- Opening Delimiter -

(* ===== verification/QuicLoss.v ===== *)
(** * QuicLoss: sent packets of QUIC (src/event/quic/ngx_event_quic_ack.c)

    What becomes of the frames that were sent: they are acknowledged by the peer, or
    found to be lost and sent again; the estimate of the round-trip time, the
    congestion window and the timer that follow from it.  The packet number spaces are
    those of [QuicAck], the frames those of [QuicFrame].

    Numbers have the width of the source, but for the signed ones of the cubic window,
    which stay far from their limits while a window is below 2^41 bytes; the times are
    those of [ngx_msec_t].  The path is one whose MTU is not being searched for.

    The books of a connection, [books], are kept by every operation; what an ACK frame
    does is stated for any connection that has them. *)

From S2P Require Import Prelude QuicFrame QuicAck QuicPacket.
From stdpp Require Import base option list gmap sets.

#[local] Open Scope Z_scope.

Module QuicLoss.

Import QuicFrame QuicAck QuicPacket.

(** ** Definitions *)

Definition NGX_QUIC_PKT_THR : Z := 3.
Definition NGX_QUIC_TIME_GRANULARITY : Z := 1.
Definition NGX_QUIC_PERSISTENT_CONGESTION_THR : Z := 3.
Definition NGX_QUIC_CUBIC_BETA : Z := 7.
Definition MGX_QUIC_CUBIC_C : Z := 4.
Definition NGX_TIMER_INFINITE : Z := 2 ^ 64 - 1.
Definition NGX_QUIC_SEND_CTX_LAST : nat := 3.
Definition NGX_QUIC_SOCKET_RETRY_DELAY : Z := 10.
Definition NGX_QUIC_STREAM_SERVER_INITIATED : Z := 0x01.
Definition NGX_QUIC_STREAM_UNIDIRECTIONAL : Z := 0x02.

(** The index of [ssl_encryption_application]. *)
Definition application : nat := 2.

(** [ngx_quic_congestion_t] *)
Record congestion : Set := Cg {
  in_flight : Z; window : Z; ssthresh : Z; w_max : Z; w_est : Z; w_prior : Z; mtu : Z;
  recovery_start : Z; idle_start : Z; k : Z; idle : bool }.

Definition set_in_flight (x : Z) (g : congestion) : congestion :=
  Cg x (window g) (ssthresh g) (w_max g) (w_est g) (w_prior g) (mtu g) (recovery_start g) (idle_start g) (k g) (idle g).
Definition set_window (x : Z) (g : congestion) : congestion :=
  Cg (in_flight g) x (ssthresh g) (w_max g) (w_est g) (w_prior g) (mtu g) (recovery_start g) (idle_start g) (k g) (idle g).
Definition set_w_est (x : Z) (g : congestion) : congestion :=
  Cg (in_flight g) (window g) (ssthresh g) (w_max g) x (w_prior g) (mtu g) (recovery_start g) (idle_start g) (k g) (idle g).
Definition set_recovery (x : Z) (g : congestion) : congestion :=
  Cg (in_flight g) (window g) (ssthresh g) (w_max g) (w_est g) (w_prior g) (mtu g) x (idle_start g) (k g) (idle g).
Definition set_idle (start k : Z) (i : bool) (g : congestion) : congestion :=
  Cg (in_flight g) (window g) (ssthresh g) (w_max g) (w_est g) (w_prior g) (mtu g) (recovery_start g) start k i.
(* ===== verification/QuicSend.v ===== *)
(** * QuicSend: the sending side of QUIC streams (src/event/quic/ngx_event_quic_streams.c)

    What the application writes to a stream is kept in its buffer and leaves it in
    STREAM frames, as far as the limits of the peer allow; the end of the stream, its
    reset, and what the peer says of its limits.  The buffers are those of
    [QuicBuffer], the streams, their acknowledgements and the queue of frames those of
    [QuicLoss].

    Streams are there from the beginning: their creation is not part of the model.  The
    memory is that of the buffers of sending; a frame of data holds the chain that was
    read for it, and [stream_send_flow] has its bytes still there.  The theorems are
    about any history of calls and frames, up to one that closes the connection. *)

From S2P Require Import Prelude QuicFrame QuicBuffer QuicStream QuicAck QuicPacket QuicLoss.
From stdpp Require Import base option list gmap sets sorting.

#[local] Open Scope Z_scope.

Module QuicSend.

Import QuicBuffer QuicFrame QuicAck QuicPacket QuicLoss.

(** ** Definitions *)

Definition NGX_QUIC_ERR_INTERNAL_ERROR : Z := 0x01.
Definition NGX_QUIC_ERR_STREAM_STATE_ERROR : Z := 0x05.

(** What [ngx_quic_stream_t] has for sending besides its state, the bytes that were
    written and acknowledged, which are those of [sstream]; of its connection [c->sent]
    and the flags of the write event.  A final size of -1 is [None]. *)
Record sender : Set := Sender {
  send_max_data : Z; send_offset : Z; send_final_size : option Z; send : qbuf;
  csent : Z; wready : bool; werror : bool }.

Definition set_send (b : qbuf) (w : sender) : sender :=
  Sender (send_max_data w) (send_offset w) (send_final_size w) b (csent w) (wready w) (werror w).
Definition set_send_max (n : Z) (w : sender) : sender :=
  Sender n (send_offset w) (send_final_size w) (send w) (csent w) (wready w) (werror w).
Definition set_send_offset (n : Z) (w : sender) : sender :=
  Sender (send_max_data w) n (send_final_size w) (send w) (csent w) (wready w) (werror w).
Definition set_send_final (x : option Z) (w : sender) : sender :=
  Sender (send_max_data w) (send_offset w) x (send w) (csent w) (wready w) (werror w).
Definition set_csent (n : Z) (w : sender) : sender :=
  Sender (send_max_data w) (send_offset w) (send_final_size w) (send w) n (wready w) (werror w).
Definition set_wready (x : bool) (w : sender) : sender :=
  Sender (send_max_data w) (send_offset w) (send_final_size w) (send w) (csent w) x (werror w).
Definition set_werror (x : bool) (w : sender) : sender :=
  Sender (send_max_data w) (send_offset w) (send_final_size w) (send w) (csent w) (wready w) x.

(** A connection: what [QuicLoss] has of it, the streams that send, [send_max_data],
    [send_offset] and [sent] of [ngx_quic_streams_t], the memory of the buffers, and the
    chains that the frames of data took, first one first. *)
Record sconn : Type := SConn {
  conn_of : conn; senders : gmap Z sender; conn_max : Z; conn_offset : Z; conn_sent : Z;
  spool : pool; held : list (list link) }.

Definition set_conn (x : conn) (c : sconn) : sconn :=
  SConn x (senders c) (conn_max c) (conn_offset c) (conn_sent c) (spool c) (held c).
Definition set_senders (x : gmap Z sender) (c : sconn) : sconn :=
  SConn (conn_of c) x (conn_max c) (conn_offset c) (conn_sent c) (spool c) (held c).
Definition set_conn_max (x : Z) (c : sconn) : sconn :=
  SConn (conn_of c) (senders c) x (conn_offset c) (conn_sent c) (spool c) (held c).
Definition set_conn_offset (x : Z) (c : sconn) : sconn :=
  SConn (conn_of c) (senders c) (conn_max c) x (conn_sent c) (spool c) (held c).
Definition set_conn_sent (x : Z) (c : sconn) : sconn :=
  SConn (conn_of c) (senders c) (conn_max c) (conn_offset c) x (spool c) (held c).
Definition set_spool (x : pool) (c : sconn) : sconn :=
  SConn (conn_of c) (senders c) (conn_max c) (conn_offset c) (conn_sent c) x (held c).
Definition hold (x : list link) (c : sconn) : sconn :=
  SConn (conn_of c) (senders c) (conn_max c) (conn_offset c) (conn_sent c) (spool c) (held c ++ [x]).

- Closing Delimiter -
- Opening Delimiter -

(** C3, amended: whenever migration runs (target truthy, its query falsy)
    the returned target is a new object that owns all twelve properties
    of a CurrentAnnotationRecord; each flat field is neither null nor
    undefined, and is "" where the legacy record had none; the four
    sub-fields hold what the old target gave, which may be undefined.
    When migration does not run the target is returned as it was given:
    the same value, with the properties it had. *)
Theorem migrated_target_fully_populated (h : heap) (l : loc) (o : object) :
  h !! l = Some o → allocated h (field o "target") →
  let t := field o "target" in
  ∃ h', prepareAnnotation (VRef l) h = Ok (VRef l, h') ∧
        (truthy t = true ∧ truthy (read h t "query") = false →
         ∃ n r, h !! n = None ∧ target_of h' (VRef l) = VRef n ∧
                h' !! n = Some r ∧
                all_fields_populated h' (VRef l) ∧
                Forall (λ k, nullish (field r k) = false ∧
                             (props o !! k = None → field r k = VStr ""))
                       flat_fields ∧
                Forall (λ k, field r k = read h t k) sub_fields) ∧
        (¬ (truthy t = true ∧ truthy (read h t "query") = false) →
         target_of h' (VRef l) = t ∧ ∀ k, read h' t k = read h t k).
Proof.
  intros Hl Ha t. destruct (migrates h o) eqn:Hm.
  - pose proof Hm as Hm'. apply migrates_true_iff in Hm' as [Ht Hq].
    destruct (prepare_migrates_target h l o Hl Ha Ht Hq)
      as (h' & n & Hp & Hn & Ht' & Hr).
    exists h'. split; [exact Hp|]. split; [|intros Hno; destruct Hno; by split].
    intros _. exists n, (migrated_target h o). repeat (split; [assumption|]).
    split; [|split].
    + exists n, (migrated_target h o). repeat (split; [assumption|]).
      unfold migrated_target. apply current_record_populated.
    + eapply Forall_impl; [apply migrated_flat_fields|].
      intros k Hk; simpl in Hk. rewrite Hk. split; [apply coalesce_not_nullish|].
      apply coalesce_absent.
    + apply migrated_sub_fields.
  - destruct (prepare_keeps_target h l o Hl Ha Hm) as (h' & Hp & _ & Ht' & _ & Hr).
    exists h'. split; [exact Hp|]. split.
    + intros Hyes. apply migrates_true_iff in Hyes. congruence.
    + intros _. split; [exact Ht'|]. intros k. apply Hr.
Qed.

- Closing Delimiter -

Only the lines above starting at the one containing "conn_of : conn;" and ending at the one containing "Definition set_senders (x", both included, are to be returned, exactly as they read.

__EXERCISE SOLUTION__:
  conn_of : conn; senders : gmap Z sender; conn_max : Z; conn_offset : Z; conn_sent : Z;
  spool : pool; held : list (list link) }.

Definition set_conn (x : conn) (c : sconn) : sconn :=
  SConn x (senders c) (conn_max c) (conn_offset c) (conn_sent c) (spool c) (held c).
Definition set_senders (x : gmap Z sender) (c : sconn) : sconn :=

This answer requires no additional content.